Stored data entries
- - - -
(** An id that the driver refuses is answered 500 with the driver's
    exception; nothing is written. *)
Lemma get_user_posts_refused C user_id e d fs :
  int64 user_id = false →
  query_integer C user_id = Some e →
  serve (get_user_posts C user_id) d fs
  = (mkResponse 500 (ErrorOf e), mkState d d fs 0 [] [e]).
Proof.
  intros Hrange Hq. unfold get_user_posts, bind_query, lift. rewrite Hrange, Hq.
  by run.
Qed.

Example get_user_posts_runs :
  (serve (get_user_posts DemoColumns.columns 2) Demo.store Demo.files_on_disk).1
  = mkResponse 200 (PostList (to_dict Demo.store false <$> [(2, Demo.rome)]))
  ∧ (serve (get_user_posts DemoColumns.columns 9) Demo.store Demo.files_on_disk).1
    = mkResponse 200 (PostList [])
  ∧ (serve (get_user_posts DemoColumns.columns (2 ^ 63)) Demo.store Demo.files_on_disk).1
    = mkResponse 500 (ErrorOf OverflowError).
Proof. split_and!; vm_compute; reflexivity. Qed.

(** ** register: uniqueness of usernames, and login afterwards *)

(** Every run of register either leaves the database as it was, with a
    reply other than 201, or adds the one new user row. *)
Lemma register_outcomes L E req d fs r s' :
  serve (register L E req) d fs = (r, s') →
  (status r ≠ 201 ∧ db s' = d)
  ∨ ∃ name pw,
      json req !! "username" = Some name ∧ json req !! "password" = Some pw
      ∧ find_user d name = None ∧ commit_error E = None
      ∧ r = mkResponse 201 (Message "Registration successful")
      ∧ db s' = put_user (next_id (users d) (users d))
                  (User.mk name (generate_password_hash L (gen_salt E) pw)) d.
Proof.
  destruct (json req !! "username") as [name|] eqn:Hn.
  - destruct (find_user d name) as [found|] eqn:Hf.
    + rewrite (register_taken _ _ _ _ _ name) by (rewrite ?Hf; eauto).
      intros [= <- <-]. by left.
    + destruct (json req !! "password") as [pw|] eqn:Hp.
      * destruct (commit_error E) as [e|] eqn:Hc.
        -- unfold register. run. rewrite Hn. run.
           rewrite bool_decide_false by (rewrite Hf; by intros [? ?]).
           rewrite Hp. run. rewrite Hc. run. destruct e; intros [= <- <-]; by left.
        -- rewrite (register_fresh _ _ _ _ _ name pw) by done.
           intros [= <- <-]. right. by exists name, pw.
      * unfold register. run. rewrite Hn. run.
        rewrite bool_decide_false by (rewrite Hf; by intros [? ?]).
        rewrite Hp. run. intros [= <- <-]. by left.
  - unfold register. run. rewrite Hn. run. intros [= <- <-]. by left.
Qed.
- - - -
--- Your instructions ---
Begin with the line above that has "<$> [(2, Demo.rome)]))" and continue through the line that has "500 (ErrorOf OverflowError).", setting each one down exactly. Stop there.

--- Reply ---
  = mkResponse 200 (PostList (to_dict Demo.store false <$> [(2, Demo.rome)]))
  ∧ (serve (get_user_posts DemoColumns.columns 9) Demo.store Demo.files_on_disk).1
    = mkResponse 200 (PostList [])
  ∧ (serve (get_user_posts DemoColumns.columns (2 ^ 63)) Demo.store Demo.files_on_disk).1
    = mkResponse 500 (ErrorOf OverflowError).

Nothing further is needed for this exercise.